Nursing as a discipline has a body of knowledge, a domain, which is particular to its self and which posse’s practical and theoretical considerations, too nurses (Meleis, 2012). Newman (1991) reports that concepts central to nursing have been the nurse, the patient, the situation, their purpose together and the patients health. Cowling et al., (2008) suggests adding the concepts of wholeness, consciousness and caring. Meleis (2012) uses the exaggerated scenario of space travel to reveal how the body of knowledge we consider as belonging to nursing may have to adapt to meet or client’s needs in the future – e.g. current knowledge around environment. Meleis (2012) lists seven concepts which she believes go to help define nursing’s body of knowledge. They are the nursing client, transitions, interaction, nursing process, environment, nursing therapeutics and health. Mc Namara (2011) claims that nursing has traditionally been bad at articulating its domain. Failure to do so can lead to the subordination of the discipline where nurses find themselves practicing to fill in short falls in healthcare systems (Latimer, 2000). Further delineation of nursing’s domain of knowledge will come about through research, practice, education and administration (Meleis, 2012). 

Sahlsten (2008) asserts that participation with patients is present when 1) there is an established relationship between nurse and patient, 2) there is some surrendering of power or control by the nurse, 3) there is shared information and 4) there is engagement together in intellectual and /or physical activity. Newman (1991, p. E17) expands the idea further and talks of the relationship being ‘… embedded in a concept of wholeness, evolving pattern, and transformation’. On the evidence presented in the previous paragraphs this author suggests that nursing is a participatory rich practice. For maximum participation nurses need to engage without preconceived ideas (Sahlsten, 2008). 

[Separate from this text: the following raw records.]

Lemma upgrade_requested_and_replied (p : string) :
  WebSocket.sec_websocket_protocol response = Some p -> p <> ""%string ->
  (p ∈ WebSocket.protocol_set w ->
   handshake_accepted (WebSocket.req_on_upgrade sha1_base64 response [] w) response)
  /\ (WebSocket.protocol_set w = ∅ ->
      handshake_failed_as (WebSocket.error_listener w)
        (WebSocket.req_on_upgrade sha1_base64 response [] w) response
        "nothing was requested, but the server sent a subprotocol.")
  /\ (WebSocket.protocol_set w <> ∅ -> p ∉ WebSocket.protocol_set w ->
      handshake_failed_as (WebSocket.error_listener w)
        (WebSocket.req_on_upgrade sha1_base64 response [] w) response
        "server sent a invalid subprotocol.").
Proof.
  intros Hp Hne.
  unfold WebSocket.req_on_upgrade, WebSocket.emit, WebSocket.log, WebSocket.put,
    WebSocket.get, mbind, WebSocket.M_bind. cbv beta iota.
  cbn [WebSocket.nonce WebSocket.set_trace WebSocket.protocol_set].
  rewrite Haccept, Hp. destruct (decide _) as [_|]; [|contradiction].
  destruct p as [|c p]; [contradiction|].
  change (WebSocket.protocol_set (WebSocket.set_trace _ w)) with (WebSocket.protocol_set w).
  split; [|split].
  - intros Hin. rewrite bool_decide_eq_false_2.
    + rewrite bool_decide_eq_true_2 by exact Hin. apply set_socket_accepted.
    + intros Hs. apply size_empty_iff in Hs. apply (Hs (String c p)) in Hin.
      exact (not_elem_of_empty _ Hin).
  - intros He. rewrite bool_decide_eq_true_2 by (rewrite He; apply size_empty).
    apply handshake_failed_failure.
  - intros He Hnin. rewrite bool_decide_eq_false_2.
    + rewrite bool_decide_eq_false_2 by exact Hnin. apply handshake_failed_failure.
    + intros Hs. apply size_empty_iff in Hs. apply He. apply leibniz_equiv, Hs.
Qed.

Lemma upgrade_no_reply :
  WebSocket.sec_websocket_protocol response = None ->
  (WebSocket.protocol_set w = ∅ ->
   handshake_accepted (WebSocket.req_on_upgrade sha1_base64 response [] w) response)
  /\ (WebSocket.protocol_set w <> ∅ ->
      handshake_failed_as (WebSocket.error_listener w)
        (WebSocket.req_on_upgrade sha1_base64 response [] w) response
        "server sent no subprotocol.").
Proof.
  intros Hp.
  unfold WebSocket.req_on_upgrade, WebSocket.emit, WebSocket.log, WebSocket.put,
    WebSocket.get, mbind, WebSocket.M_bind. cbv beta iota.
  cbn [WebSocket.nonce WebSocket.set_trace WebSocket.protocol_set].
  rewrite Haccept, Hp. destruct (decide _) as [_|]; [|contradiction].
  change (WebSocket.protocol_set (WebSocket.set_trace _ w)) with (WebSocket.protocol_set w).
  split.
  - intros He. rewrite bool_decide_eq_true_2 by (rewrite He; apply size_empty).
    apply set_socket_accepted.
  - intros He. rewrite bool_decide_eq_false_2.
    + apply handshake_failed_failure.
    + intros Hs. apply size_empty_iff in Hs. apply He. apply leibniz_equiv, Hs.
Qed.

End Negotiation.

(** C5 (as the code has it).  With a valid [Sec-WebSocket-Accept], on the
    connection that the constructor made: when ["chat"; "superchat"] was
    asked for, the reply "chat" opens the connection (the 'upgrade' event
    carries the reply; the connection keeps no record of it) and the reply
    "other" fails the handshake; when nothing was asked for, every reply
    that is not empty fails it and no reply opens the connection; when
    something was asked for, no reply fails it.  A handshake that fails
    destroys the request, assigns CLOSING and emits 'error': when the owner
    has attached a listener for 'error', CLOSED and 'close' (1006) follow;
    when not, the error is thrown out of the listener of 'upgrade', the
    state stays CLOSING and no 'close' is emitted. *)
Theorem subprotocol_negotiation (sha1_base64 : string -> string) (address : URL.URL)
    (options : option WebSocket.SocketOption) (nonce : string) :
  let reply := WebSocket.mkResponse "101" "Switching Protocols"
                 (Some (sha1_base64 (nonce +:+ "258EAFA5-E914-47DA-95CA-C5AB0DC85B11"))) in
  let upgrade := fun w response => WebSocket.req_on_upgrade sha1_base64 response [] w in
  let fails := fun w response description =>
    handshake_failure (upgrade (WebSocket.on_error w).1 response) response description
    /\ handshake_thrown (upgrade w response)
         [WebSocket.Emit (WebSocket.Upgrade response)] description in
  (forall client w,
     WebSocket.constructor address (WebSocket.Protocols ["chat"; "superchat"]%string)
       options nonce = Ok (client, w) ->
     handshake_accepted (upgrade w (reply (Some "chat"%string))) (reply (Some "chat"%string))
     /\ fails w (reply (Some "other"%string)) "server sent a invalid subprotocol.")
  /\ (forall client w,
        WebSocket.constructor address WebSocket.NoProtocols options nonce = Ok (client, w) ->
        (forall p, p <> ""%string ->
         fails w (reply (Some p))
           "nothing was requested, but the server sent a subprotocol.")
        /\ handshake_accepted (upgrade w (reply None)) (reply None))
  /\ (forall protocols client w,
        protocols <> [] ->
        WebSocket.constructor address (WebSocket.Protocols protocols) options nonce
        = Ok (client, w) ->
        fails w (reply None) "server sent no subprotocol.").
Proof.
  intros reply upgrade fails.
  assert (forall protocols client w p,
            WebSocket.constructor address protocols options nonce = Ok (client, w) ->
            (WebSocket.closeCode w = 1006 /\ WebSocket.closeReason w = WebSocket.Str ""
             /\ WebSocket.trace w = [])
            /\ WebSocket.sec_websocket_accept (reply p)
               = Some (sha1_base64
                         (WebSocket.nonce w +:+ "258EAFA5-E914-47DA-95CA-C5AB0DC85B11")))
    as Hready.
  { intros protocols client w p Hc.
    destruct (constructor_connection _ _ _ _ _ _ Hc) as (Hn & _ & Hcc & Hcr & Ht & _).
    rewrite Hn. repeat split; assumption. }
  (* one failing end gives the two of [fails]: with and without a listener *)
  assert (forall protocols client w response description,
            WebSocket.constructor address protocols options nonce = Ok (client, w) ->
            (forall w' : WebSocket.WebSocket,
               WebSocket.closeCode w' = WebSocket.closeCode w ->
               WebSocket.closeReason w' = WebSocket.closeReason w ->
               WebSocket.trace w' = WebSocket.trace w ->
               WebSocket.nonce w' = WebSocket.nonce w ->
               WebSocket.protocol_set w' = WebSocket.protocol_set w ->
               handshake_failed_as (WebSocket.error_listener w') (upgrade w' response)
                 response description) ->
            fails w response description) as Hfails.
  { intros protocols client w response description Hc H.
    destruct (constructor_untouched _ _ _ _ _ _ Hc) as (Hl & _). split.
    - apply (H (WebSocket.on_error w).1); reflexivity.
    - specialize (H w eq_refl eq_refl eq_refl eq_refl eq_refl). rewrite Hl in H. exact H. }
  split; [|split].
  - intros client w Hc.
    destruct (constructor_connection _ _ _ _ _ _ Hc) as (_ & _ & _ & _ & _ & Hps).
    cbn in Hps. injection Hps as Hps.
    split.
    + destruct (Hready _ _ _ (Some "chat"%string) Hc) as [Hs Ha].
      apply (upgrade_requested_and_replied sha1_base64 w _ Hs Ha "chat");
        [reflexivity|discriminate|].
      rewrite <- Hps. apply (bool_decide_unpack _). vm_compute. exact I.
    + apply (Hfails _ _ _ _ _ Hc). intros w' Hcc Hcr Ht Hn Hp.
      destruct (Hready _ _ _ (Some "other"%string) Hc) as [Hs Ha].
      rewrite <- Hcc, <- Hcr, <- Ht in Hs. rewrite <- Hn in Ha.
      apply (upgrade_requested_and_replied sha1_base64 w' _ Hs Ha "other");
        [reflexivity|discriminate| |]; rewrite Hp, <- Hps;
        apply (bool_decide_unpack _); vm_compute; exact I.
  - intros client w Hc.
    destruct (constructor_connection _ _ _ _ _ _ Hc) as (_ & _ & _ & _ & _ & Hps).
    cbn in Hps. split.
    + intros p Hne. apply (Hfails _ _ _ _ _ Hc). intros w' Hcc Hcr Ht Hn Hp.
      destruct (Hready _ _ _ (Some p) Hc) as [Hs Ha].
      rewrite <- Hcc, <- Hcr, <- Ht in Hs. rewrite <- Hn in Ha.
      apply (upgrade_requested_and_replied sha1_base64 w' _ Hs Ha p);
        [reflexivity|exact Hne|rewrite Hp; exact Hps].
    + destruct (Hready _ _ _ None Hc) as [Hs Ha].
      apply (upgrade_no_reply sha1_base64 w _ Hs Ha); [reflexivity|exact Hps].
  - intros protocols client w Hne Hc.
    destruct (constructor_connection _ _ _ _ _ _ Hc) as (_ & _ & _ & _ & _ & Hps).
    cbv zeta in Hps. destruct protocols as [|p protocols]; [contradiction|].
    cbn [Nat.ltb Nat.leb length] in Hps.
    destruct (add_protocols_grows _ _ _ Hps) as [_ Hin].
    apply (Hfails _ _ _ _ _ Hc). intros w' Hcc Hcr Ht Hn Hp.
    destruct (Hready _ _ _ None Hc) as [Hs Ha].
    rewrite <- Hcc, <- Hcr, <- Ht in Hs. rewrite <- Hn in Ha.
    apply (upgrade_no_reply sha1_base64 w' _ Hs Ha); [reflexivity|].
    rewrite Hp. intros He. specialize (Hin p ltac:(left)). rewrite He in Hin.
    exact (not_elem_of_empty _ Hin).
Qed.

In conclusion the professional discipline of nursing can outline a very definitive practice orientated ontology. Is that ontology completed? Because of nursing’s very nature this author believes that it may not be. Nursing is and will continue to adapt to meet the needs of those in its care. If nurses can continue be clear about the disciplines ontological basis they will be afforded the privilege of engaging in practice that is rewarding for them and to the healthcare system they work in (Newman et al., 2008).